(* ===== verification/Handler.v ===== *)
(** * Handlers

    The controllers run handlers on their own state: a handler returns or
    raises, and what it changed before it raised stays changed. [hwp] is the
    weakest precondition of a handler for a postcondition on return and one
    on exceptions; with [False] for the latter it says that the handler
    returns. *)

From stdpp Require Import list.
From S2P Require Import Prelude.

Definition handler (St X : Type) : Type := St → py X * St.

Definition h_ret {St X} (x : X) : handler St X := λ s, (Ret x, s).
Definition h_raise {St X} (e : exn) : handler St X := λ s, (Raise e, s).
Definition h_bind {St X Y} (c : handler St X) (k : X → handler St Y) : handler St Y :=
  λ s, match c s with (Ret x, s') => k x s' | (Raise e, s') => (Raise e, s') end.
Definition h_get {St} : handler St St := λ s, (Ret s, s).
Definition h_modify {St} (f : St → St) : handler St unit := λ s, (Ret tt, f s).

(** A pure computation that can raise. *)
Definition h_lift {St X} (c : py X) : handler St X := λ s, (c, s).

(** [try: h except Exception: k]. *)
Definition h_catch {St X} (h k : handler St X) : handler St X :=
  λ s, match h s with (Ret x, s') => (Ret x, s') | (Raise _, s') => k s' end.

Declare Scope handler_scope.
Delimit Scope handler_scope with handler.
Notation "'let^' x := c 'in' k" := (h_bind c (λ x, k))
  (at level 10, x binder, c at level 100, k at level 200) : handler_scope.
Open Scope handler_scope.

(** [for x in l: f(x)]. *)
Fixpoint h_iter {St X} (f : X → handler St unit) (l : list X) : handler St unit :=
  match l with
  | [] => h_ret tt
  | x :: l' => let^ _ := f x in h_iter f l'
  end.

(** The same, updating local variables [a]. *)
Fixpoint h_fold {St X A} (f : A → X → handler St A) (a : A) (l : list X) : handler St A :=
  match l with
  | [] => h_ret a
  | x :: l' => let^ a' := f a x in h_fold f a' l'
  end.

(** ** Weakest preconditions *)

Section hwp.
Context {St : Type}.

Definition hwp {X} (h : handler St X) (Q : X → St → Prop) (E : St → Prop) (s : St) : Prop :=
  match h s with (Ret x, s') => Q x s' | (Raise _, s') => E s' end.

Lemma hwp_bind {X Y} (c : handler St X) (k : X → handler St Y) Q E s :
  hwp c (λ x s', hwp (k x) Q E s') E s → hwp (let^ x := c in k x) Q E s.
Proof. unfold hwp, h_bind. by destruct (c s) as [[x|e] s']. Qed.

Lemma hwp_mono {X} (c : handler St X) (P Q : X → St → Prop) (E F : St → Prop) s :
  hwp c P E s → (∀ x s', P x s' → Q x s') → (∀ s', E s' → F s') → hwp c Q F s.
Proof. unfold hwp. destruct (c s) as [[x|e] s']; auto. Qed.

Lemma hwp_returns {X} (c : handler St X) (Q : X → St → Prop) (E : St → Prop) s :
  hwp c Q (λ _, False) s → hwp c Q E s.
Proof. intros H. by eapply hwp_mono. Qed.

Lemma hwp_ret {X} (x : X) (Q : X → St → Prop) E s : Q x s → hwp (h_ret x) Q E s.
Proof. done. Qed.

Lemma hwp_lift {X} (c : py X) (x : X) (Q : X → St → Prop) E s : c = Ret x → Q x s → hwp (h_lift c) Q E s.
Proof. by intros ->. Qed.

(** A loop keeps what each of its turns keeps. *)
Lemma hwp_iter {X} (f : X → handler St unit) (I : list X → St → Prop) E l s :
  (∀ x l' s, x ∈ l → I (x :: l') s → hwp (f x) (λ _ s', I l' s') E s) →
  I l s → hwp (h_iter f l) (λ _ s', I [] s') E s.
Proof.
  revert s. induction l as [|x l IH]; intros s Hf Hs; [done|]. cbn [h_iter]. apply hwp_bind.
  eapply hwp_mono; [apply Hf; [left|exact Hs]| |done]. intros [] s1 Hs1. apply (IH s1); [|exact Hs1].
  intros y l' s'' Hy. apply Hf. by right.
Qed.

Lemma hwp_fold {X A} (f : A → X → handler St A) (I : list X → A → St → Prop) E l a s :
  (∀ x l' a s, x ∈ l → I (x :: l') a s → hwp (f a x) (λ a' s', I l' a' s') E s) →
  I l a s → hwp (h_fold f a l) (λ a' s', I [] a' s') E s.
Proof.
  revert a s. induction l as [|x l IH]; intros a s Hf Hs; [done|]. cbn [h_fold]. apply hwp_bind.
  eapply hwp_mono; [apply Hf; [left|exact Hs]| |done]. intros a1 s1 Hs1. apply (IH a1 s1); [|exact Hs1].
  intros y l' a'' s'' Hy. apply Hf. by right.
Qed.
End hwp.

########

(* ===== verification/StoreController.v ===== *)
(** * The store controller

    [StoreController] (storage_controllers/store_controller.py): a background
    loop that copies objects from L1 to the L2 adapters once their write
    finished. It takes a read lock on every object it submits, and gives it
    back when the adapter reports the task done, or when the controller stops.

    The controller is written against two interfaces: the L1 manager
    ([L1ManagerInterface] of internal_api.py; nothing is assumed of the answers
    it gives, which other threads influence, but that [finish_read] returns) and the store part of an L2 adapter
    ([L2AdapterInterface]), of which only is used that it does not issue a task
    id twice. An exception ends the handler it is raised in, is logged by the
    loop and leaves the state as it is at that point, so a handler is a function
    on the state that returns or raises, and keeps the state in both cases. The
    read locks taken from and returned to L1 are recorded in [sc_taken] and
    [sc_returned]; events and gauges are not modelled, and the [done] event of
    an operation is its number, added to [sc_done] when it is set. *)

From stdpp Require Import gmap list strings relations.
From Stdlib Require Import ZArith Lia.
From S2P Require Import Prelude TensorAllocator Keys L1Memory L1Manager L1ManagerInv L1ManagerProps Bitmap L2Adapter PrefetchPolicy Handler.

########

:: REQUIRED ACTION ::
Whenever a line of the records holds the string "Definition", pick it out and copy it.

:: OUTPUT ::
Definition handler (St X : Type) : Type := St → py X * St.
Definition h_ret {St X} (x : X) : handler St X := λ s, (Ret x, s).
Definition h_raise {St X} (e : exn) : handler St X := λ s, (Raise e, s).
Definition h_bind {St X Y} (c : handler St X) (k : X → handler St Y) : handler St Y :=
Definition h_get {St} : handler St St := λ s, (Ret s, s).
Definition h_modify {St} (f : St → St) : handler St unit := λ s, (Ret tt, f s).
Definition h_lift {St X} (c : py X) : handler St X := λ s, (c, s).
Definition h_catch {St X} (h k : handler St X) : handler St X :=
Definition hwp {X} (h : handler St X) (Q : X → St → Prop) (E : St → Prop) (s : St) : Prop :=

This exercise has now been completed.